Dark Was the Night is the twentieth compilation release benefiting the Red Hot Organization, an international charity dedicated to raising funds and awareness for HIV and AIDS. Featuring exclusive recordings by a number of independent artists and production by Aaron and Bryce Dessner of The National, the compilation was released on 16 February 2009 (UK) and 17 February (US) as a double CD, three vinyl LPs, and as a digital download. John Carlin, the founder of the Red Hot Organization, was the executive producer for the album. The title is derived from the Blind Willie Johnson song "Dark Was the Night, Cold Was the Ground", which is covered on this collection by the Kronos Quartet.

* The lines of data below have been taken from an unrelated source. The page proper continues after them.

(** * OpenAPI to Postman collection compiler (tools/gen_postman_collection.py)

    A shallow embedding of [get_request_body_schema], [create_postman_request]
    and [create_postman_collection].  The parsed OpenAPI document and the
    produced collection are both plain Python objects built from [None],
    booleans, integers, strings, lists and insertion-ordered dictionaries, so
    both are values of one type [json].  Python exceptions are an explicit
    error result.

    Modelling conventions:
    - strings are ASCII: [str.lower], [str.upper] and [str.title] act on the
      letters a-z / A-Z and leave every other character alone;
    - numbers are integers (the code only ever tests a number for truth or
      formats it);
    - dictionary keys are strings, as in a document read from JSON;
    - a dictionary is an association list in insertion order; lookups take the
      first binding. *)

From Stdlib Require Import List String Ascii ZArith Bool Lia Arith DecimalString.
Import ListNotations.
Open Scope string_scope.

Set Implicit Arguments.
Set Warnings "-register-all".

(** ** Values *)

Inductive json : Type :=
| JNull
| JBool (b : bool)
| JNum (n : Z)
| JStr (s : string)
| JList (l : list json)
| JDict (d : list (string * json)).

(** ** Exceptions *)

Inductive exn : Type := KeyError | TypeError | AttributeError.

Inductive result (A : Type) : Type :=
| Ok (a : A)
| Raise (e : exn).

Arguments Ok {A} a.
Arguments Raise {A} e.

Definition bind {A B : Type} (r : result A) (k : A -> result B) : result B :=
  match r with
  | Ok a => k a
  | Raise e => Raise e
  end.

Notation "x <- c ;; k" := (bind c (fun x => k))
  (at level 61, c at next level, right associativity).

(** A [for] loop whose body may raise: the accumulator is threaded through the
    elements in order and the first exception ends the loop. *)
Fixpoint for_each {A S : Type} (body : S -> A -> result S) (l : list A) (s : S)
  : result S :=
  match l with
  | [] => Ok s
  | a :: l' => s' <- body s a ;; for_each body l' s'
  end.

(** A loop that appends one built value per element. *)
Fixpoint collect {A B : Type} (f : A -> result B) (l : list A) : result (list B) :=
  match l with
  | [] => Ok []
  | a :: l' => b <- f a ;; bs <- collect f l' ;; Ok (b :: bs)
  end.

(** ** Strings *)

Module Str.

Definition dquote : ascii := "034"%char.
Definition newline : ascii := "010"%char.

Definition is_lower (c : ascii) : bool :=
  let n := nat_of_ascii c in (97 <=? n)%nat && (n <=? 122)%nat.

Definition is_upper (c : ascii) : bool :=
  let n := nat_of_ascii c in (65 <=? n)%nat && (n <=? 90)%nat.

Definition to_lower (c : ascii) : ascii :=
  if is_upper c then ascii_of_nat (nat_of_ascii c + 32) else c.

Definition to_upper (c : ascii) : ascii :=
  if is_lower c then ascii_of_nat (nat_of_ascii c - 32) else c.

Fixpoint map (f : ascii -> ascii) (s : string) : string :=
  match s with
  | EmptyString => EmptyString
  | String c s' => String (f c) (map f s')
  end.

(** [s.lower()] and [s.upper()] *)
Definition lower (s : string) : string := map to_lower s.
Definition upper (s : string) : string := map to_upper s.

(** [s.title()]: a letter that follows a letter is lower-cased, a letter
    that starts a run of letters is upper-cased. *)
Fixpoint title_from (previous_is_cased : bool) (s : string) : string :=
  match s with
  | EmptyString => EmptyString
  | String c s' =>
      if is_lower c || is_upper c
      then String (if previous_is_cased then to_lower c else to_upper c)
                  (title_from true s')
      else String c (title_from false s')
  end.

John Carlin and Aaron Dessner approached Martin Mills and Richard Russell of Beggars Group with the idea for the album. Their selection of artists to include was an attempt to "capture this musical renaissance, which may not have the cultural impact of grunge or punk, but is equally significant from a cultural and creative standpoint...these artists are not fringe or marginal."  The American folk roots of the compilation are acknowledged in the title and exemplified by tracks such as the cover of Bob Dylan's "I Was Young When I Left Home". Production of the album was focused on supporting the Red Hot Organization, as Dessner says "a lot of the artists wouldn't take the money...Beggars agreed to be really transparent about how it's done, so as much money flows to the charity side as possible."

As of May 2012, Dark Was the Night has raised over $1.6 million, a sum that represents all the profits from worldwide sales. John Carlin acknowledged the reason for the album's success, saying "Dark Was the Night encapsulated the spirit and creativity of a new generation of musicians whose work struck a chord and got people to actually purchase the album and raise hundreds of thousands of dollars to fight AIDS."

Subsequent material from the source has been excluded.